Some economists, on the other hand, are warning that in the rush to make pledges, politicians are making promises they won’t be able to keep without causing major economic harm and aren’t being honest with the voters about the massive transformation that will be required and the large costs that will be borne by taxpayers and households.
A total of 119 nations and 400 cities have committed to achieving net-zero emissions by the year 2050 or earlier. Policymakers will have to adopt dramatic measures to reach their objectives, and climate activists are hoping that they will embark on radical proposals during the international climate conference in Glasgow next month.
All new crude oil, natural gas, and coal projects, according to the International Energy Agency, will have to be shelved if the world is to maintain global temperature rise below 2°C relative to pre-industrial levels. According to climate experts, this objective must be attained in order to avoid the more catastrophic effects of global warming.
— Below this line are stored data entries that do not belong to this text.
(** *** Notification request *)

(** The body of the loop of [HandlePushNotificationRequest] up to its
    last statement: the report for one entry of the request and, when the
    entry is accepted, the element appended to the successful requests.
    A report starts with [Error] and [Success] at their zero values. *)
Definition requestEntry (p : Server) (pn : PushNotification)
  : PushNotificationReport * option RequestAndRegistration :=
  let report e ok := {| rp_PublicKey := pn_PublicKey pn;
                        rp_InstallationId := pn_InstallationId pn;
                        rp_Error := e;
                        rp_Success := ok |} in
  match GetPushNotificationRegistrationByPublicKeyAndInstallationID
          (persistence p) (pn_PublicKey pn) (pn_InstallationId pn) with
  | Err _ =>
    (report PushNotificationReport_UNKNOWN_ERROR_TYPE false, None)
  | Ok None =>
    (report PushNotificationReport_NOT_REGISTERED false, None)
  | Ok (Some registration) =>
    if decide (AccessToken registration ≠ pn_AccessToken pn) then
      (report PushNotificationReport_WRONG_TOKEN false, None)
    else
      (* For now we just assume that the notification will be successful *)
      (report PushNotificationReport_UNKNOWN_ERROR_TYPE true,
       Some {| Request := pn; Registration' := registration |})
  end.

(** One turn of the loop: [response.Reports] and
    [requestAndRegistrations] grow by [append]. *)
Definition requestStep (p : Server)
    (acc : list PushNotificationReport * list RequestAndRegistration)
    (pn : PushNotification)
  : list PushNotificationReport * list RequestAndRegistration :=
  let '(reports, requestAndRegistrations) := acc in
  let '(report, accepted) := requestEntry p pn in
  (reports ++ [report],
   if accepted is Some requestAndRegistration
   then requestAndRegistrations ++ [requestAndRegistration]
   else requestAndRegistrations).

(** The successful requests the loop has collected when it ends: the
    batch that is converted and handed to the gateway. *)
Definition requestBatch (p : Server) (request : PushNotificationRequest)
  : list RequestAndRegistration :=
  (fold_left (requestStep p) (Requests request) ([], [])).2.

(** The result is the response ([None]: no response is sent) and the
    calls made to the gateway. *)
Definition HandlePushNotificationRequest (p : Server)
    (request : option PushNotificationRequest)
  : option PushNotificationResponse * list GatewayCall :=
  match request with
  | None => (None, [])
  | Some request' =>
  (* We don't even send a response in this case *)
  if decide (length (MessageId request') = 0%nat) then (None, [])
  else
  let '(reports, requestAndRegistrations) :=
    fold_left (requestStep p) (Requests request') ([], []) in
  let response := {| rs_MessageId := MessageId request';
                     Reports := reports |} in
  if decide (length requestAndRegistrations = 0%nat) then (Some response, [])
  else
    let goRushRequest :=
      PushNotificationRegistrationToGoRushRequest requestAndRegistrations in
    (Some response,
     [{| goRushRequest := goRushRequest; url := GorushURL (config p) |}])
  end.

(** *** Registration *)

Definition logEntry (l : LogLevel) (m : string) (e : option error)
  : LogEntry := {| level := l; msg := m; zap_Error := e |}.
Among others, British economist Liam Halligan wonders if hitting aggressive carbon reduction objectives could derail economies that are already battling to find footing in the aftermath of a pandemic that has disrupted the supply chains, roiled energy markets, and pushed up inflation.
Turbulence in the global energy market, which has seen the price of natural gas and oil skyrocket, is providing consumers and governments a taste of the exorbitant prices that will be required to keep net-zero pledges, he adds. “While virtue signaling at COP26, the West will be clamoring for more fossil fuel,” he wrote in a recent column for the British newspaper The Telegraph.
Consumer demand for goods is soaring as the economy recovers, but Halligan warns that the start of the switch away from natural gas and coal to renewable power generation supplies is also playing a role.
The Office of Gas and Electricity Markets, or Ofgem, the UK’s energy regulator, claimed last week that energy transition costs account for 23% of current electricity bills. Electricity prices in the United Kingdom were three times higher in September than at any time in the previous decade, and consumers’ entire energy bills, including what they spend for natural gas heating and motor gasoline, are set to rise.